:: ACTION ITEM ::
Copy word for word, please, the lines of the entries below running from the one containing "doc_id p := doc_id (range p);" to the one containing "(Approximation d) => d", both ends included.

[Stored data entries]
/---
(** The union, computed. *)
Example union_runs : (let? p := prepare (fun _ => false) sample_ranges TopScores in
    match p with Approximation d => fst (collect d) | _ => Panic end) = Ok [2; 3; 4; 5; 7; 8].
Proof. vm_compute. reflexivity. Qed.

(** A scorer whose cost is given with it. *)
Module Priced.
Record t : Type := mk { price : Z; range : RangeDISI.t }.
#[global] Instance priced_disi : DocIdSetIterator t := {|
  doc_id p := doc_id (range p);
  next_doc p := let '(r, i) := next_doc (range p) in (r, mk (price p) i);
  advance target p := let '(r, i) := advance target (range p) in (r, mk (price p) i);
  Disi.cost p := Ok (price p)
|}.
End Priced.

(** The weights are added as [i64]: a scorer without documents beside one whose cost is the
    largest [i64] overflows the sum. *)
Example weights_overflow :
  prepare (fun _ => false) [Priced.mk i64_MAX (RangeDISI.mk (-1) 2 4); Priced.mk 0 (RangeDISI.mk (-1) 0 0)] Complete = Panic.
Proof. vm_compute. reflexivity. Qed.

Definition sample_disjunction : DisjunctionDISIApproximation.t RangeDISI.t :=
  Eval vm_compute in match prepare (fun _ => false) sample_ranges Complete with
                     | Ok (Approximation d) => d
                     | _ => DisjunctionDISIApproximation.mk [] (DisiPriorityQueue.mk 0 []) 0 0 0
                     end.

Lemma sample_disjunction_ok : dis_ok sample_disjunction.
Proof.
  destruct (prepare_ok (fun _ => false) Complete range_cost sample_ranges) as (d & Hp & Hok & _).
  { cbn. lia. } { exact sample_ranges_fresh. } { exact sample_costs. } { exact sample_weights. }
  vm_compute in Hp. injection Hp as <-. exact Hok.
Qed.

Lemma disjunction_moves_to_next_match_witness :
  (exists d', next_doc_ sample_disjunction = (Ok (doc_id_ d'), d') /\ dis_ok d'
     /\ first_at (dis_mem sample_disjunction) (doc_id_ sample_disjunction + 1) (doc_id_ d')) /\
  (exists d', advance_ 6 sample_disjunction = (Ok (doc_id_ d'), d') /\ dis_ok d'
     /\ first_at (dis_mem sample_disjunction) 6 (doc_id_ d')).
Proof.
  apply (disjunction_moves_to_next_match sample_disjunction 6); [exact sample_disjunction_ok|lia|].
  vm_compute. split; congruence.
Defined.
End Disjunction.

(** * The wrappers on the current document *)
Module TopList.
Import DisiPriorityQueue DisiQueueProofs.
Local Open Scope nat_scope.

Definition next_of {I : Type} (ws : list (DisiWrapper.t I)) (i : nat) : option (option nat) := DisiWrapper.next <$> ws !! i.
\---
:: EXERCISE ANSWER ::
  doc_id p := doc_id (range p);
  next_doc p := let '(r, i) := next_doc (range p) in (r, mk (price p) i);
  advance target p := let '(r, i) := advance target (range p) in (r, mk (price p) i);
  Disi.cost p := Ok (price p)
|}.
End Priced.

(** The weights are added as [i64]: a scorer without documents beside one whose cost is the
    largest [i64] overflows the sum. *)
Example weights_overflow :
  prepare (fun _ => false) [Priced.mk i64_MAX (RangeDISI.mk (-1) 2 4); Priced.mk 0 (RangeDISI.mk (-1) 0 0)] Complete = Panic.
Proof. vm_compute. reflexivity. Qed.

Definition sample_disjunction : DisjunctionDISIApproximation.t RangeDISI.t :=
  Eval vm_compute in match prepare (fun _ => false) sample_ranges Complete with
                     | Ok (Approximation d) => d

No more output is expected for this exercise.